About this task |
Retrieve every line from the records in which the word "that" occurs.

(Collected data)
━━━━━━━━━━━━━━━━

(** * foliate-js [view.js]: navigation history, location resolution,
      overlay registry, search and media-overlay synchronisation.

    A shallow embedding of [src/view.js].  JavaScript numbers are IEEE
    binary64 values, embedded as Rocq's primitive floats, so comparisons
    against NaN and signed zeros behave as they do in the source. *)

From Stdlib Require Import ZArith Uint63 Floats Bool List String Lia.
From stdpp Require Import base option list gmap strings.

Set Warnings "-inexact-float".

(* ===================================================================== *)
(** ** JavaScript values *)
(* ===================================================================== *)

Module JS.

(** Errors that the embedded code can raise or receive from a collaborator. *)
Inductive JsError : Type :=
  | TypeError
  | External (msg : string).

(** Outcome of evaluating a piece of code: a value, or a thrown error
    (for an async function: a fulfilled or a rejected promise). *)
Inductive Completion (A : Type) : Type :=
  | Normal (a : A)
  | Throw (e : JsError).
Arguments Normal {A} a.
Arguments Throw {A} e.

Definition bind {A B} (c : Completion A) (k : A -> Completion B) : Completion B :=
  match c with
  | Normal a => k a
  | Throw e => Throw e
  end.

Notation "'let!' x ':=' c 'in' k" := (bind c (fun x => k))
  (at level 10, x name, c at level 100, k at level 200).

(** The values that flow through the history and the resolver: primitives
    and objects.  An object is known by its identity [ref] and by the value
    of its [fraction] property ([VUndefined] when the property is absent). *)
Inductive Value : Type :=
  | VUndefined
  | VNull
  | VBool (b : bool)
  | VNumber (n : float)
  | VString (s : string)
  | VObject (ref : nat) (fraction : Value).
(** * parsers/MN.py: the Mongolian grid snapshot parser

    A shallow embedding of [parse_json], [query], [fetch_production] and
    [fetch_consumption], together with the part of the Python runtime they
    rely on: binary64 floats ([float()], subtraction, [round(x, n)]), dict
    objects living on a heap, and exceptions. *)

From Stdlib Require Import ZArith String Ascii List Bool SpecFloat.
From stdpp Require Import gmap strings list fin_maps.

Local Open Scope string_scope.
Local Open Scope Z_scope.

Set Warnings "-register-all".

(** ** Python floats: IEEE 754 binary64 *)

Module PyFloat.

Definition prec : Z := 53.
Definition emax : Z := 1024.

Abbreviation float := spec_float.

(** [a - b] on two floats. *)
Definition sub (a b : float) : float := SFsub prec emax a b.

(** The float nearest to [n / d] (ties to even), for [0 <= n] and [0 < d];
    [s] is the sign.  This is what a correctly rounded decimal-to-binary
    conversion (strtod) computes once the decimal is written as a ratio. *)
Definition of_ratio (s : bool) (n d : Z) : float :=
  if n =? 0 then S754_zero s
  else
    let '(q, e, l) := SFdiv_core_binary prec emax n 0 d 0 in
    binary_round_aux prec emax s q e l.

(** The float nearest to the decimal [n * 10^e], [0 <= n]. *)
Definition of_decimal (s : bool) (n e : Z) : float :=
  if 0 <=? e then of_ratio s (n * 10 ^ e) 1 else of_ratio s n (10 ^ (- e)).

(** [float(n)] for a Python int: nearest float, [None] when the rounded
    value does not fit (Python raises OverflowError). *)
Definition of_int (n : Z) : option float :=
  match binary_normalize prec emax n 0 false with
  | S754_infinity _ => None
  | f => Some f
  end.

(** Nearest integer to [n / d], ties to even ([0 <= n], [0 < d]). *)
Definition div_half_even (n d : Z) : Z :=
  let q := n / d in
  let r := n mod d in
  match 2 * r ?= d with
  | Lt => q
  | Gt => q + 1
  | Eq => if Z.even q then q else q + 1
  end.

(** [|x| * 10^ndigits] rounded to an integer, ties to even, for a finite
    [x = m * 2^e]: the digit string that dtoa (mode 3) produces. *)
Definition scaled_digits (m : positive) (e : Z) (ndigits : N) : Z :=
  let n := Z.pos m * 10 ^ Z.of_N ndigits in
  if 0 <=? e then n * 2 ^ e else div_half_even n (2 ^ (- e)).

(** The largest [ndigits] for which rounding can change a float. *)
Definition NDIGITS_MAX : N := 323.

(** [round(x, ndigits)] on a float, for a natural [ndigits]: the value is
    rounded to a decimal string with [ndigits] places (ties to even on the
    exact binary value) and the string is converted back to a float.
    Infinities and nans round to themselves, and the sign of a result
    that rounds to zero is kept. *)
Definition round (x : float) (ndigits : N) : float :=
  match x with
  | S754_finite s m e =>
      if (NDIGITS_MAX <? ndigits)%N then x
      else of_decimal s (scaled_digits m e ndigits) (- Z.of_N ndigits)
  | _ => x
  end.

(** *** [float(str)] *)

Definition is_space (c : ascii) : bool :=
  let n := Z.of_N (N_of_ascii c) in
  ((9 <=? n) && (n <=? 13)) || (n =? 32).

Definition digit_of (c : ascii) : option Z :=
  let n := Z.of_N (N_of_ascii c) in
  if (48 <=? n) && (n <=? 57) then Some (n - 48) else None.

Definition is_digit (c : ascii) : bool :=
  match digit_of c with Some _ => true | None => false end.

Definition lower (c : ascii) : ascii :=
  let n := N_of_ascii c in
  if ((65 <=? n) && (n <=? 90))%N then ascii_of_N (n + 32) else c.

Fixpoint lstrip (s : list ascii) : list ascii :=
  match s with
  | c :: s' => if is_space c then lstrip s' else s
  | [] => []
  end.

(** Leading and trailing whitespace is dropped. *)
Definition strip (s : list ascii) : list ascii :=
  rev (lstrip (rev (lstrip s))).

━━━━━━━━━━━━━━━━

Response for this exercise |
(** Errors that the embedded code can raise or receive from a collaborator. *)
(** The values that flow through the history and the resolver: primitives
    [x = m * 2^e]: the digit string that dtoa (mode 3) produces. *)
    that rounds to zero is kept. *)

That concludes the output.